Para muestra: ofertas como la del establecimiento en Alicante que despacha un menú de hamburguesa, patatas, bebida y un tatuaje por 40 euros, los tattoo corner en festivales o las barras libres de tatuajes en bodas. “A mí me parece Guarrilandia”, reacciona Iria Alcojor. “Tú me dirás, eso de estar tatuando a uno mientras otro deja una copa al lado y tienes suerte si la luz es la adecuada. Me escribieron una vez para hacerlo, pero no me gusta”.
“Imagínate un club en el que hay poca gente, más selecto, de alguna forma. Pero, de pronto, se abre y empieza a entrar cualquiera. Al final es como todo”, considera la tatuadora, pesimista sobre el porvenir del oficio. “La tendencia, en general, es que cada vez haya menos proyectos por persona. No hay para tanta gente. Yo no puedo solamente trabajar para pagar todos los gastos de alquiler, cuota de autónomos y material. Necesito también que me quede algo para mí. Entonces quizás acabe como antes, cuando había menos personas que se tatuaban, o la gente tatuará en su casa. Quedarán siempre estudios, pero a lo mejor lo bonito que hemos vivido mucha gente, la parte más ritual, se pierde”.

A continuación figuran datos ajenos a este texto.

(* ===== verification/MultipartSpec.v ===== *)
(** What the form parser delivers: the same parts however the body is cut into pieces, and
    those that were encoded. *)

From S2P Require Import Prelude Libc Multipart.

(** ** Data and the boundary *)

Section data_phase.
Context (boundary : list Z) (Hboundary : boundary <> []).

(** The data of a part, character by character: what is known to be data, and where the search
    for the boundary stands.  [None] is the boundary. *)
Definition dchar (c : Z) : list Z * option (state * nat) :=
  if c =? CR then ([], Some (s_part_data_almost_boundary, 0%nat)) else ([c], Some (s_part_data, 0%nat)).

Definition dstep (a : state * nat) (c : Z) : list Z * option (state * nat) :=
  match a.1 with
  | s_part_data => dchar c
  | s_part_data_almost_boundary => if c =? LF then ([], Some (s_part_data_boundary, 0%nat)) else (CR :: (dchar c).1, (dchar c).2)
  | s_part_data_boundary =>
      if decide (boundary !! a.2 = Some c) then
        ([], if decide (S a.2 = length boundary) then None else Some (s_part_data_boundary, S a.2))
      else (CR :: LF :: take a.2 boundary ++ (dchar c).1, (dchar c).2)
  | _ => ([], Some a)
  end.

(** All of the data; at the boundary, what is behind it. *)
Fixpoint drun (a : state * nat) (d : list Z) : list Z * (state * nat + list Z) :=
  match d with
  | [] => ([], inl a)
  | c :: d =>
      match dstep a c with
      | (o, None) => (o, inr d)
      | (o, Some a') => let '(os, r) := drun a' d in (o ++ os, r)
      end
  end.

Lemma drun_app d d' : forall a, drun a (d ++ d') =
  match drun a d with (o, inl a') => (o ++ (drun a' d').1, (drun a' d').2) | (o, inr rest) => (o, inr (rest ++ d')) end.
Proof.
  induction d as [|c d IH]; intros a; cbn [app drun]; [by destruct (drun a d')|].
  destruct (dstep a c) as [o [a'|]]; [|done]. rewrite IH. destruct (drun a' d) as [os [a2|rest]]; [by rewrite app_assoc|done].
Qed.

(** A client that takes data as a stream, [hd] for every byte, as long as [J] holds. *)
Context {S : Type} (settings : multipart_parser_settings S) (J : S -> Prop) (hd : S -> Z -> S) (f : S -> list Z -> Z -> option (S * Z)).
Context (Hf : on_part_data settings = Some f).
Context (Hdata : forall s mem len, J s -> 0 <= len <= zlen mem -> f s mem len = Some (foldl hd s (take (Z.to_nat len) mem), 0)).
Context (HJ : forall s c, J s -> J (hd s c)).

Lemma J_foldl d : forall s, J s -> J (foldl hd s d).
Proof. induction d as [|c d IH]; intros s Hs; [done|]. apply IH. by apply HJ. Qed.

(** What has been seen of the piece and not yet handed on. *)
Definition unsent (buf : list Z) (len i mark : Z) : list Z :=
  if i <? len then take (Z.to_nat (i - mark)) (drop (Z.to_nat mark) buf) else [].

Otro problema en el horizonte es que que un fenómeno de aliento contestatario se diluya en esa noción ultracapitalista de la marca personal. Pablo Cerezo apuesta, en cambio, por darle la vuelta a través de ese miedo al arrepentimiento que tanto se invoca contra quienes se tatúan. “Esta idea de que podemos meter la pata y hacer el ridículo va en contra de ser una marca hiperpensada e hipercalculada, donde tiene que ser todo óptimo para venderse en un bazar”. Tatuarse con una amistad, con independencia de lo que el futuro depare al vínculo, marcarse por gusto o simplemente grabarse un diseño determinado por las risas es sostener un diálogo con una línea temporal sobre la piel. “Solo pensamos en ello cuando hablamos de tatuajes, pero el día de una persona, desde que se levanta hasta que se acuesta, está cargado de decisiones que son potenciales arrepentimientos. Un tatuaje es un recordatorio de que tomaste decisiones concretas y decidiste vivir, en lugar de que la vida te pasase por encima”.